Un piano che sia Pompeo, sia il segretario alla Difesa Jim Mattis giudicano azzardato, ma che Trump considera assai allettante. Di fatto è una riedizione di quella Compagnia delle Indie a cui l’impero britannico affidò la gestione del subcontinente indiano. Al pari delle vecchie Indie anche l’Afghanistan verrebbe affidato a un «viceré» responsabile di tutte le operazioni e sottoposto soltanto all’autorità e al controllo della Casa Bianca. Il posto di 15mila soldati americani, 5mila militari della Nato – 900 dei quali italiani – e dei 30mila contractor privati presenti in Afghanistan verrebbe preso da una forza di appena 5.500 veterani delle forze speciali di tutto il mondo. «Non devono essere americani, possono venire da Gran Bretagna, Australia, Canada, Sudafrica... da ovunque vi sia una buona squadra di rugby», scherza Prince. Per appoggiarli punta su una forza aerea molto meno costosa di quella dispiegata da Stati Uniti e Nato. «Tutto è già a bilancio – assicura l’ex Seals -, abbiamo bisogno di 90 aeroplani e di elicotteri d’assalto oltre a quelli per il trasporto e il soccorso medico. Conosciamo perfettamente la situazione visto che 26 dei miei elicotteri già volano da quelle parti. Abbiamo già individuato gli aerei che dovremmo comprare. Oggi impiegano jet da centinaia di milioni dollari per distruggere dei campi di oppio da cento dollari l’uno, noi di certo non faremo cose del genere».
Ma 5.500 specialisti della guerra con l’appoggio di appena 90 aerei possono cambiare le sorti di un conflitto che neppure i 140mila militari dispiegati all’apice dell’impegno da Stati Uniti e Nato sono riusciti a risolvere? Per Prince il segreto sta nell’utilizzare i suoi mercenari per riaddestrare e guidare i 91 battaglioni dell’esercito nazionale afghano. Un esperimento quello dell’«embedding» già introdotto dalle forze Usa e Nato negli ultimi otto anni senza però effetti risolutivi. Al di là delle perplessità sul piano militare vi sono poi quelle politiche, economiche e strategiche. Presentando il piano Prince ha accennato alla possibilità di finanziare la guerra ai talebani sfruttando, sull’esempio della Compagnia delle Indie, i giacimenti di litio, uranio e fosforo del valore stimato di un trilione di dollari presenti nella provincia afghana di Helmand. E secondo i suoi portavoce proprio la Frontier Services Group di Prince potrebbe «provvedere appoggio logistico alle compagnie impegnate nell’estrazione».

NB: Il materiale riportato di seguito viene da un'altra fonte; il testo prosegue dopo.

(* ===== verification/Size.v ===== *)
(** * Size: the values of length fields (prog/size.go)

    Length fields are [ConstArg]s of a [LenType]; the code writes their values into the
    tree.  No size depends on the value of a constant, so the model collects the values
    written in a map from the identities of the constants, and [setVals] puts them into
    the tree.  The map of parents may have a binding of the [nil] argument (the target
    of a null pointer), hence its keys are optional identities. *)

From S2P Require Import Prelude Types Prog ExampleTarget.
Import Types Prog.

Module Size.

Definition ParentRef : string := "parent".
Definition SyscallRef : string := "syscall".
Definition noOffset : Z := 2 ^ 64 - 1.

Notation parents := (gmap (option positive) Arg) (only parsing).
Notation vals := (gmap positive Z) (only parsing).

Record foundArg := MkFound { farg : option Arg; foffset : Z; isAnyPtr : bool }.

Section target.
Context (target : Target) (h : heap).

Notation typeAt := (typeAt (typeRefs target)).
Notation argSize := (Prog.Size target h).
Notation InnerArg := (InnerArg target h).
Notation argType := (argType target h).

Definition keyOf (arg : option Arg) : option positive := argIdOf <$> arg.

(** The loop of [findArg] over the arguments next to the field: the argument with the
    name [elem] and its offset. *)
Fixpoint findField (elem : string) (fields : list Field) (overlayField : Z) (i : Z) (args : list Arg)
    (offset : Z) : res (option (Arg * Z)) :=
  match args with
  | [] => Ret None
  | buf :: args =>
    let offset := if decide (i = overlayField) then 0 else offset in
    let! field := index fields i in
    if decide (elem ≠ fieldName field) then
      let! sz := argSize buf in findField elem fields overlayField (i + 1) args (offset +! sz)
    else Ret (Some (buf, offset))
  end.

(** The loop of [findArg] over the enclosing structs and unions. *)
Fixpoint findParent (fuel : nat) (elem : string) (parentsMap : parents) (buf : option Arg) : res (option Arg) :=
  match fuel with
  | O => OutOfFuel
  | S fuel =>
    match buf with
    | None => Ret None
    | Some arg =>
      let! t := argType arg in
      if decide (elem ≠ TemplateName t) then
        findParent fuel elem parentsMap (parentsMap !! keyOf (Some arg))
      else Ret (Some arg)
    end
  end.

(** [findFieldStruct]; [rec] is [findArg] with the rest of the path. *)
Definition findFieldStruct (rec : option Arg → list Arg → list Field → Z → res foundArg) (buf : option Arg) :
    res foundArg :=
  match buf with
  | Some (GroupArg c inner) =>
    let! t := typeAt (aref c) in
    match t with
    | StructType _ fields _ overlay => rec buf inner fields overlay
    | _ => Panic "interface conversion: not a *StructType"
    end
  | Some (UnionArg _ _ _ _) => rec buf [] [] 0
  | _ => Panic "unexpected arg type"
  end.

Fixpoint findArg (path : list string) (pos : option Arg) (args : list Arg) (fields : list Field)
    (parentsMap : parents) (overlayField : Z) {struct path} : res foundArg :=
  match path with
  | [] => Panic "index out of range"
  | elem :: path =>
    let rec pos args fields overlay := findArg path pos args fields parentsMap overlay in
    let! located := findField elem fields overlayField 0 args 0 in
    match located with
    | Some (buf, offset) =>
      let! r := argRef h buf in
      if decide (r = anyPtrPtr target ∨ r = anyPtr64 target) then Ret (MkFound (Some buf) offset true)
      else
        let! inner := InnerArg buf in
        match inner with
        | None => Ret (MkFound None offset false)
        | Some _ => if decide (path ≠ []) then findFieldStruct rec inner else Ret (MkFound inner offset false)
        end
    | None =>
      let parent := parentsMap !! keyOf pos in
      if decide (elem = ParentRef) then
        if decide (path ≠ []) then findFieldStruct rec parent else Ret (MkFound parent noOffset false)
      else
        let! found := findParent (S (size parentsMap)) elem parentsMap parent in
        match found with
        | Some _ => if decide (path ≠ []) then findFieldStruct rec found else Ret (MkFound found noOffset false)
        | None => Panic "path references non existent field"
        end
    end
  end.

(** Integer division of [uint64]: by zero it panics. *)
Definition div64 (x y : Z) : res Z :=
  if decide (y = 0) then Panic "integer divide by zero" else Ret (x `div` y).

Definition computeSize (arg : option Arg) (offset lenBitSize : Z) (lenOffset : bool) : res Z :=
  if lenOffset then
    if decide (offset = noOffset) then Panic "offset of a non-field"
    else div64 (offset *! 8) lenBitSize
  else
    match arg with
    | None => Ret 0
    | Some arg =>
      let bitSize := if decide (lenBitSize = 0) then 8 else lenBitSize in
      let! t := argType arg in
      match t, arg with
      | VmaType _ _ _, PointerArg _ _ vmaSize _ => div64 (vmaSize *! 8) bitSize
      | VmaType _ _ _, _ => Panic "interface conversion: not a *PointerArg"
      | ArrayType _ _ _ _ _, GroupArg _ inner =>
        if decide (lenBitSize ≠ 0) then let! sz := argSize arg in div64 (sz *! 8) bitSize
        else Ret (Z.of_nat (length inner))
      | ArrayType _ _ _ _ _, _ => Panic "interface conversion: not a *GroupArg"
      | _, _ => let! sz := argSize arg in div64 (sz *! 8) bitSize
      end
    end.

Definition assignSize (dst : positive) (bitSize : Z) (offset : bool) (pos : option Arg) (path : list string)
    (args : list Arg) (fields : list Field) (parentsMap : parents) (overlayField : Z) (vs : vals) : res vals :=
  let! found := findArg path pos args fields parentsMap overlayField in
  if isAnyPtr found then Ret vs
  else let! v := computeSize (farg found) (foffset found) bitSize offset in Ret (<[dst := v]> vs).

(** [autos]: the arguments whose value is to be computed; all of them if [nil]. *)
Notation autosT := (option (gset positive)) (only parsing).
(* ===== verification/Expr.v ===== *)
(** * Expr: conditional fields (prog/expr.go)

    The options of a conditional union carry expressions over the integer fields around
    it.  An option that is selected although its condition does not hold makes the union
    stale. *)

From S2P Require Import Prelude Types Prog ExampleTarget Size.
Import Types Prog Size.

Module Expr.

(** What an [ArgFinder] returns: an argument, [nil], or [SquashedArgFound]. *)
Inductive found := Found (arg : Arg) | NotFound | SquashedArgFound.

Section target.
Context (target : Target) (h : heap).

(** [Value.Evaluate] and [BinaryExpression.Evaluate]; [None] when a value is squashed. *)
Definition evalValue (finder : list string → res found) (v : Z) (path : list string) : res (option Z) :=
  if decide (path = []) then Ret (Some v)
  else
    let! f := finder path in
    match f with
    | SquashedArgFound => Ret None
    | NotFound => Panic "no argument was found"
    | Found (ConstArg _ val) => Ret (Some val)
    | Found _ => Panic "value expressions must only rely on int fields"
    end.

Definition evalOp (op : BinaryOperator) (left right : Z) : Z :=
  match op with
  | OperatorCompareEq => if decide (left = right) then 1 else 0
  | OperatorCompareNeq => if decide (left ≠ right) then 1 else 0
  | OperatorBinaryAnd => Z.land left right
  end.

Fixpoint Evaluate (finder : list string → res found) (e : Expression) : res (option Z) :=
  match e with
  | Value v path => evalValue finder v path
  | BinaryExpression op l r =>
    let! vl := Evaluate finder l in
    match vl with
    | None => Ret None
    | Some x =>
      let! vr := Evaluate finder r in
      match vr with
      | None => Ret None
      | Some y => Ret (Some (evalOp op x y))
      end
    end
  end.

Definition callParentsMap (c : Call) : res (gmap (option positive) Arg) :=
  ForeachArg target (λ _, h) (λ a _ pm, let! pm := saveToParentsMap target h a pm in Ret (pm, false)) c ∅.

(** The finder of a union, given by its option. *)
Definition argFinder (parentsMap : gmap (option positive) Arg) (option : Arg) (path : list string) : res found :=
  let! f := findArg target h path (Some option) [] [] parentsMap 0 in
  if isAnyPtr f then Ret SquashedArgFound
  else Ret (match farg f with Some a => Found a | None => NotFound end).

(** [checkUnionArg]: whether the condition holds and whether it could be calculated. *)
Definition checkUnionArg (idx : Z) (fields : list Field) (finder : list string → res found) :
    res (bool * bool) :=
  let! field := index fields idx in
  match Condition field with
  | None => Ret (true, true)
  | Some cond =>
    let! v := Evaluate finder cond in
    match v with
    | None => Ret (true, false)
    | Some v => Ret (bool_decide (v ≠ 0), true)
    end
  end.

Definition matchingUnionArgs (fields : list Field) (finder : list string → res found) : res (list Z) :=
  for_list (λ i l,
    let! '(ok, _) := checkUnionArg i fields finder in Ret (if (ok : bool) then l ++ [i] else l))
    (seqZ 0 (Z.of_nat (length fields))) [].

Definition isAnyPtrRef (r : Ref) : res bool :=
  let! t := typeAt (typeRefs target) r in
  Ret (match t with PtrType _ elem _ => bool_decide (elem = anyArray target) | _ => false end).

(** A stale union with the options it could have. *)
Record stale := MkStale { staleArg : Arg; staleIndex : Z; staleTransient : bool; okIndices : list Z }.

(** The callback of [forEachStaleUnion] up to the call of [cb]. *)
Definition staleUnion (parentsMap : gmap (option positive) Arg) (arg : Arg) : res (option stale) :=
  match arg with
  | UnionArg c opt idx transient =>
    let! t := typeAt (typeRefs target) (aref c) in
    match t with
    | UnionType _ fields =>
      let! conditional := isConditional fields in
      if negb conditional then Ret None
      else
        let finder := argFinder parentsMap opt in
        let! '(ok, calculated) := checkUnionArg idx fields finder in
        if negb calculated then Ret None
        else if negb transient && ok then Ret None
        else
          let! matching := matchingUnionArgs fields finder in
          if decide (matching = []) then Panic "no matching union fields"
          else Ret (Some (MkStale arg idx transient matching))
    | _ => Ret None
    end
  | _ => Ret None
  end.

Definition forEachStaleUnion {S} (c : Call) (cb : stale → S → res S) (s : S) : res S :=
  let! parentsMap := callParentsMap c in
  ForeachArg target (λ _, h) (λ arg _ s,
    let! r := argRef h arg in
    let! any := isAnyPtrRef r in
    if (any : bool) then Ret (s, true)
    else
      let! st := staleUnion parentsMap arg in
      match st with
      | None => Ret (s, false)
      | Some st => let! s := cb st s in Ret (s, false)
      end) c s.

(** [Call.checkConditions]: the violation reported last. *)
Definition checkConditions (ignoreTransient : bool) (c : Call) : res (option stale) :=
  forEachStaleUnion c (λ st ret,
    if ignoreTransient && staleTransient st then Ret ret else Ret (Some st)) None.

(** [Prog.checkConditions]: the first call with a violation. *)
Fixpoint checkConditionsProg (calls : list Call) : res (option stale) :=
  match calls with
  | [] => Ret None
  | c :: calls =>
    let! err := checkConditions false c in
    match err with Some st => Ret (Some st) | None => checkConditionsProg calls end
  end.

End target.
End Expr.
Lemma validate_call it calls c :
  validateWithOpts it calls = Ret None → c ∈ calls → ∃ ctx ctx', validateCall it c ctx = Ret (inr ctx').
Proof.
  unfold validateWithOpts. intros Hv Hin. apply bind_Ret in Hv as ([e|ctx] & Hc & Hv); [done|].
  by eapply checkAll_each.
Qed.

Definition isConstType (t : Typ) : bool :=
  match t with
  | ConstType _ _ _ | IntType _ _ _ _ _ | FlagsType _ _ _ | LenType _ _ _ _ | ProcType _ _ _
  | CsumType _ _ _ _ => true
  | _ => false
  end.

(** [typed arg typ dir]: the argument can stand where the type [typ] is expected with the
    direction [dir].  A squashed pointer is accepted for any type; pointers are always
    inputs; [DirInOut] accepts every direction. *)
Inductive typed : Arg → Ref → Dir → Prop :=
| typed_intro arg typ dir dir' r ad tt t :
    typeAt typ = Ret tt → dir' = (if isPtrType tt then DirIn else dir) →
    argRef h arg = Ret r → (r = typ ∨ isAnyPtrRef target r = Ret true) →
    argDir h arg = Ret ad → (ad = dir' ∨ dir' = DirInOut) →
    typeAt r = Ret t → shaped arg t dir' → typed arg typ dir
with shaped : Arg → Typ → Dir → Prop :=
| shaped_const c v t dir : isConstType t = true → shaped (ConstArg c v) t dir
| shaped_result i tc bf desc dir : shaped (ResultArg i) (ResourceType tc bf desc) dir
| shaped_data c d sz tc desc dir :
    (adir c = DirOut → d = []) →
    (IsVarlen tc = false → Prog.Size target h (DataArg c d sz) = Ret (TypeSize tc)) →
    shaped (DataArg c d sz) (BufferType tc desc) dir
| shaped_struct c l tc fields align ov dir :
    Forall2 (λ a f, typed a (fieldType f) (fieldDir f dir)) l fields →
    shaped (GroupArg c l) (StructType tc fields align ov) dir
| shaped_array c l tc elem kind rb re dir :
    Forall (λ a, typed a elem dir) l →
    (kind = ArrayRangeLen → rb = re → Z.of_nat (length l) = rb) →
    shaped (GroupArg c l) (ArrayType tc elem kind rb re) dir
| shaped_union c opt idx tr tc fields f dir :
    0 ≤ idx → fields !! Z.to_nat idx = Some f → typed opt (fieldType f) (fieldDir f dir) →
    shaped (UnionArg c opt idx tr) (UnionType tc fields) dir
| shaped_vma c ad v tc rb re dir : shaped (PointerArg c ad v None) (VmaType tc rb re) dir
| shaped_ptr c ad p tc elem ed dir :
    adir c ≠ DirOut → (∀ x, p = Some x → typed x elem ed) →
    shaped (PointerArg c ad 0 p) (PtrType tc elem ed) dir.
Fixpoint do (fuel : nat) (pos : list nat) (field path : string) (s : minimizeArgsCtx) : res (bool * minimizeArgsCtx) :=
  match fuel with
  | O => OutOfFuel
  | S fuel =>
    let path := (path +:+ "-" +:+ field)%string in
    if decide (path ∈ triedPaths s) then Ret (false, s)
    else
      let! '(again, s1) := minimize fuel (do fuel) pos path s in
      if (again : bool) then Ret (true, s1)
      else if shared s1 then Panic "shared program committed"
      else if shared s then Panic "iterating over stale program"
      else Ret (false, tried path s1)
  end.

(** The loop over the arguments of the call. *)
Fixpoint argsLoop (fuel : nat) (fields : list Field) (j : nat) (s : minimizeArgsCtx) : res (bool * minimizeArgsCtx) :=
  match fields with
  | [] => Ret (false, s)
  | field :: fields =>
    let! c := curCall s in
    let! _ := index (Args c) (Z.of_nat j) in
    let! '(again, s) := do fuel [j] (fieldName field) "" s in
    if (again : bool) then Ret (true, s) else argsLoop fuel fields (S j) s
  end.

(** From the label [again] on. *)
Fixpoint minimizeCall (fuel : nat) (p0 : list Call) (paths : gset string) (m : mem) (n : nat) :
    res (list Call * mem * nat) :=
  match fuel with
  | O => OutOfFuel
  | S fuel =>
    let! '(p, m) := Clone p0 m in
    let s := MkMin p p0 false paths m n in
    let! c := curCall s in
    let! '(again, s) := argsLoop fuel (sysArgs (Meta c)) 0 s in
    if (again : bool) then minimizeCall fuel (ctxP0 s) (triedPaths s) (ctxM s) (runs s)
    else Ret (ctxP0 s, ctxM s, runs s)
  end.
End args.

(** [Minimize]; the number of calls does not change in the last loop. *)
Definition callName (p : list Call) (callIndex : Z) (why : string) : res string :=
  if decide (callIndex < 0 ∨ Z.of_nat (length p) ≤ callIndex) then Panic why
  else let! c := index p callIndex in Ret (sysName (Meta c)).

Definition minimizeStep (fuel : nat) (callIndex0 : Z) (crash : bool) (i : nat) (s : list Call * mem * nat) :
    res (list Call * mem * nat) :=
  let '(p0, m, n) := s in
  let! c := index p0 (Z.of_nat i) in
  if NoMinimize (Attrs (Meta c)) then Ret s
  else
    let! '(p0, m, n) := minimizeCall i callIndex0 crash fuel p0 ∅ m n in
    minimizeCallProps p0 i callIndex0 m n.
(** The call of interest is a call of the program. *)
Lemma tracks_bound P0 I0 p idx : tracks P0 I0 p idx → idx = -1 ∨ 0 ≤ idx < Z.of_nat (length p).
Proof.
  intros (kept & _ & Hf & [[_ ->]|(_ & H0 & Hk)]); [by left|right].
  apply lookup_lt_Some in Hk. apply Forall2_length in Hf. lia.
Qed.

Lemma tracks_meta P0 I0 p p' idx : Meta <$> p' = Meta <$> p → tracks P0 I0 p idx → tracks P0 I0 p' idx.
Proof.
  intros Hm (kept & Hs & Hf & Hi). exists kept. split_and!; [done| |done].
  apply Forall2_same_length_lookup. apply Forall2_same_length_lookup in Hf as [Hlen Hf]. split.
  - rewrite Hlen, <-(length_fmap Meta p), <-Hm, length_fmap. done.
  - intros i k c' Hk Hc'. assert ((Meta <$> p) !! i = Some (Meta c')) as H by (rewrite <-Hm, list_lookup_fmap, Hc'; done).
    rewrite list_lookup_fmap in H. apply fmap_Some in H as (c & Hc & ->). by apply (Hf i).
Qed.

(** Removing another call. *)
Lemma tracks_delete P0 I0 p idx i :
  Z.of_nat i ≠ idx → tracks P0 I0 p idx →
  tracks P0 I0 (delete i p) (if decide (Z.of_nat i < idx) then idx - 1 else idx).
Proof.
  intros Hi (kept & Hs & Hf & Hidx). exists (delete i kept). split_and!.
  - by apply sorted_delete.
  - by apply Forall2_delete.
  - destruct Hidx as [[-> ->]|(H0 & H1 & Hk)]; [left; case_decide; lia|right]. case_decide as Hlt.
    + split_and!; [lia|lia|]. replace (Z.to_nat idx) with (S (Z.to_nat (idx - 1))) in Hk by lia.
      rewrite list_lookup_delete_ge; [done|lia].
    + split_and!; [lia|lia|]. rewrite list_lookup_delete_lt; [done|lia].
Qed.

Lemma sameCalls_meta p p' : Forall2 sameCall p p' → Meta <$> p' = Meta <$> p.
Proof. induction 1 as [|c c' l l' [Hm _ _] _ IH]; [done|]. rewrite !fmap_cons. by rewrite Hm, IH. Qed.

Lemma copies_meta na p p' : Forall2 (copyOfCall na) p p' → Meta <$> p' = Meta <$> p.
Proof. induction 1 as [|c c' l l' [Hm _ _] _ IH]; [done|]. rewrite !fmap_cons. by rewrite Hm, IH. Qed.

Section target.
Context (target : Target) (neutralize : Call → mem → res (option string * Call * mem)).
Context `{!Neutralizer neutralize}.
Context (pred0 : nat → list Call → heap → Z → bool).
(** A property of the given program that minimization keeps. *)
Context (J : list Call → heap → Prop) `{!Stable J}.

Notation good := (good target).
Notation pred := (pred neutralize pred0).

(** ** The predicate *)

Lemma sanitizeFix_spec p m : ∃ p', sanitizeFix neutralize p m = Ret (p', m) ∧ Forall2 sameCall p p'.
Proof.
  unfold sanitizeFix.
  destruct (for_list_inv (λ dn '(l, m1), m1 = m ∧ Forall2 sameCall dn l)
    (λ c '(l, m), let! '(err, c, m) := neutralize c m in
      match err with Some e => Panic e | None => Ret (l ++ [c], m) end) p ([], m)) as ([p' m1] & Hp & -> & Hs).
  - split; [done|constructor].
  - intros d c r [l m1] _ [-> Hl]. destruct (neutralize_values c m) as (c' & -> & Hc). cbn [rbind].
    eexists. split; [done|]. split; [done|]. apply Forall2_app; [done|by constructor].
  - eauto.
Qed.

Qui però emerge l’ambiguità nascosta nella privatizzazione della guerra. Se la sua Frontier Services Group è partecipata anche dal governo cinese, infatti, chi ne può garantire l’affidabilità? E se la fedeltà si basa semplicemente su un contratto chi assicura che Prince non possa stracciarlo per mettere i suoi «contractor» al servizio di una potenza straniera come la Cina pronta a pagare di più pur di insediare un «viceré» alle sue dipendenze. A chi gli pone queste imbarazzanti domande Prince si limita a ricordare l’impero britannico. «La compagnia delle Indie – ricorda – usava un soldato per addestrarne venti e si finanziava con risorse locali. Se ha funzionato in India per 200 anni può funzionare anche in Afghanistan».